Personaje característico de la época fue el escritor Pompeu Gener, para quien la raza catalana, “fuerte e inteligente”, había tenido escaso contacto con los musulmanes, gracias a lo cual le era ajena la pereza propia de otras razas peninsulares. Por entonces se divulgaban en los círculos intelectuales españoles las ideas nietzscheanas, que combinaban bastante bien con las racistas. Según Gener, los catalanes superaban al resto de los españoles, pero se sentían inferiores a los europeos del norte, a causa de los siglos de dominación castellana, y también de la actividad comercial, señal de inferioridad heredada de los fenicios y otros semitas, y “así esa función que constituye el fondo del pueblo judaico pasó a constituir el suyo [el catalán]. El escaso fondo de semitismo que hubiera en el pueblo catalán triunfó del Ario y se sobrepuso”.
Bajo las exaltaciones, arrebatos e imprecaciones del nacionalismo catalán se percibe a menudo una cierta pose o actitud forzada. Exhortaciones como ésta, muy posterior, pueden dar una idea: “Catalán, por mucho que te cueste, algún día tendrás que ser insensible, duro y vengativo. Si no sientes la venganza —la venganza depurada del odio, que restablezca el equilibrio roto—, si no sientes la misión de castigar, estás perdido para siempre. No lo olvides —confían en tu falta de memoria—. No te enternezcas —confían en tu sentimentalismo fácil—. No te apiades —confían en tu compasión ellos, los verdugos”. Apelaciones que toman un cariz cómico al provenir de un intelectual burgués y en general poco extremista, Joan Estelrich. Sin embargo sería un error creer que sólo las convicciones sinceras mueven a las personas. A veces lo hacen más todavía las insinceras, por la obligación de mantener la postura.
Hablando en general, las ideas de Prat dieron al nacionalismo catalán una proyección distinta del vasco, pese a sus similitudes de base. El plan de Arana consistía en el aislamiento para salvaguardar la preciada raza vasca de toda contaminación; el de Prat, en asegurar la soberanía catalana en permanente interacción, o más bien dirección, sobre el resto de España, e incluso con proyección ejemplarizante hacia el resto del mundo.
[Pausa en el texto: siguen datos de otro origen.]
(** [C5] The player to move is X exactly when the current move is even
    and O when it is odd.  Clicks made after a restart, with no jump in
    between, never throw and only append: every shorter run of them ends
    in a history that is a beginning of the final one, and snapshot [k]
    of the final history, for [k] from 1, is snapshot [k - 1] with one
    cell written, by X when [k] is odd and by O when [k] is even. *)
Theorem turn_alternates (s0 : state) (indices : list nat) :
  (∀ move, turn (xIsNext_of move) = if Z.even move then X else O)
  ∧ (∀ s v s1, render s = Some (v, s1) →
               xIsNext v = Z.even (currentMove s))
  ∧ ∃ s,
      run (resetGame s0) (clicks indices) = Some s
      ∧ (∀ played later, indices = played ++ later →
           ∃ s1, run (resetGame s0) (clicks played) = Some s1
                 ∧ history s1 `prefix_of` history s)
      ∧ ∀ k b, (1 ≤ k)%nat → boards s !! k = Some b →
          ∃ b0 i,
            boards s !! (k - 1)%nat = Some b0
            ∧ truthy (js_get b0 i) = false
            ∧ b = js_set b0 i (Str (if Nat.odd k then X else O))
            ∧ js_get b i = Str (if Nat.odd k then X else O).
Proof.
  split_and!.
  - intros move. by rewrite xIsNext_of_even.
  - intros s v s1 (? & ? & _ & _ & _ & -> & _)%render_Some.
    apply xIsNext_of_even.
  - assert (at_tip (resetGame s0)) as Htip by (split; simpl; lia).
    destruct (clicks_at_tip _ indices Htip) as (s & Hrun & _ & _).
    exists s. split_and!; [done| |].
    + intros played later ->.
      destruct (clicks_at_tip _ played Htip) as (s1 & Hrun1 & Htip1 & _).
      exists s1. split; [done|].
      unfold clicks in Hrun. rewrite fmap_app, run_app in Hrun.
      fold (clicks played) in Hrun. rewrite Hrun1 in Hrun. simpl in Hrun.
      destruct (clicks_at_tip _ later Htip1) as (s' & Hrun' & _ & Hpre).
      unfold clicks in Hrun'. congruence.
    + destruct (run_play_inv (resetGame s0) s _ play_inv_fill Hrun)
        as (_ & _ & Hchain).
      intros k b Hk Hb.
      destruct (boards s !! (k - 1)%nat) as [b0|] eqn:Hb0.
      2:{ apply lookup_ge_None in Hb0. apply lookup_lt_Some in Hb. lia. }
      replace k with (S (k - 1)) in Hb by lia.
      destruct (Hchain _ _ _ Hb0 Hb) as (i & Hfalsy & Hset).
      rewrite turn_of_index in Hset by done.
      exists b0, i. split_and!; try done.
      rewrite Hset. unfold js_set, js_get. case_decide.
      * by rewrite list_lookup_insert_eq.
      * rewrite lookup_app_r by lia. rewrite lookup_app_r;
          rewrite length_replicate; [|lia].
        by replace (i - length b0 - (i - length b0))%nat with 0%nat by lia.
Qed.

Lemma turn_alternates_witness :
  (boards <$> run (resetGame top_row_state) (clicks [4; 4; 0; 8]%nat))
  = Some [ [Null; Null; Null; Null; Null; Null; Null; Null; Null];
           [Null; Null; Null; Null; Str X; Null; Null; Null; Null];
           [Str O; Null; Null; Null; Str X; Null; Null; Null; Null];
           [Str O; Null; Null; Null; Str X; Null; Null; Null; Str X] ]
  ∧ (∀ move, turn (xIsNext_of move) = if Z.even move then X else O)
  ∧ (∀ s v s1, render s = Some (v, s1) →
               xIsNext v = Z.even (currentMove s))
  ∧ ∃ s,
      run (resetGame top_row_state) (clicks [4; 4; 0; 8]%nat) = Some s
      ∧ (∀ played later, [4; 4; 0; 8]%nat = played ++ later →
           ∃ s1, run (resetGame top_row_state) (clicks played) = Some s1
                 ∧ history s1 `prefix_of` history s)
      ∧ ∀ k b, (1 ≤ k)%nat → boards s !! k = Some b →
          ∃ b0 i,
            boards s !! (k - 1)%nat = Some b0
            ∧ truthy (js_get b0 i) = false
            ∧ b = js_set b0 i (Str (if Nat.odd k then X else O))
            ∧ js_get b i = Str (if Nat.odd k then X else O).
Proof.
  split; [reflexivity|].
  apply (turn_alternates top_row_state [4; 4; 0; 8]%nat).
Defined.

(** ** The status after time travel *)


Lemma step_nine_cells (s s' : state) (e : event) :
  nine_cells s → board_event e → step s e = Some s' → nine_cells s'.
Proof.
  unfold nine_cells. intros Hnine He Hstep. destruct e as [i|move| |].
  - apply step_click in Hstep as
      (v & cur & s1 & Hr & Hcur & _ & [[_ ->]|(_ & _ & Hh & _)]).
    + apply render_frame in Hr as (Hh & _). unfold boards in *. by rewrite Hh.
    + apply js_index_Some in Hcur as [_ Hl]. apply boards_lookup in Hl.
      pose proof (proj1 (Forall_lookup _ _) Hnine _ _ Hl) as Hlen.
      unfold boards in *. rewrite Hh, fmap_app. apply Forall_app. split.
      * rewrite fmap_take. by apply Forall_take.
      * repeat constructor. simpl in *.
        rewrite js_set_in_range, length_insert; [done|lia].
  - apply step_other in Hstep as (v & s1 & Hr & ->).
    apply render_frame in Hr as (Hh & _). unfold boards in *. simpl.
    by rewrite Hh.
  - apply step_other in Hstep as (v & s1 & Hr & ->). by repeat constructor.
  - apply step_other in Hstep as (v & s1 & Hr & ->).
    apply render_frame in Hr as (Hh & _). unfold boards in *. simpl.
    by rewrite Hh.
Qed.

Lemma run_nine_cells (es : list event) (s : state) :
  Forall board_event es → run mount es = Some s → nine_cells s.
Proof.
  intros Hes Hrun.
  apply (run_invariant nine_cells board_event) with es mount; try done.
  - intros s0 e s1. apply step_nine_cells.
  - by repeat constructor.
Qed.

(** A snapshot that has a successor on a nine-cell history still has an
    empty cell. *)
Lemma written_from_empty (n : nat) (b b' : list jsval) :
  written n b b' → solid b → length b = 9%nat → length b' = 9%nat →
  ∃ i, (i < 9)%nat ∧ b !! i = Some Null
       ∧ b' = <[i := Str (turn (xIsNext_of (Z.of_nat n)))]> b.
Proof.
  intros (i & Hfalsy & ->) Hsolid Hb Hb'. exists i.
  unfold js_set in *. case_decide as Hi.
  - split_and!; [lia| |done]. destruct (Hsolid i) as (v & Hv & Hne); [lia|].
    rewrite (js_get_lookup _ _ _ Hv) in Hfalsy. by destruct v.
  - rewrite !length_app, length_replicate in Hb'. simpl in Hb'. lia.
Qed.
En lo sucesivo, el nacionalismo catalán padecería la atracción contradictoria de tres focos fundamentales de interés: un particularismo catalán, en el fondo separatista; la influencia sobre el conjunto de España; y el expansionismo hacia los que llamaba “países catalanes” (denominación que éstos, es decir, Valencia y Baleares no aceptaban), no estando claro si Cataluña debía limitarse a la región de ese nombre, o debería abarcar a todo el levante peninsular.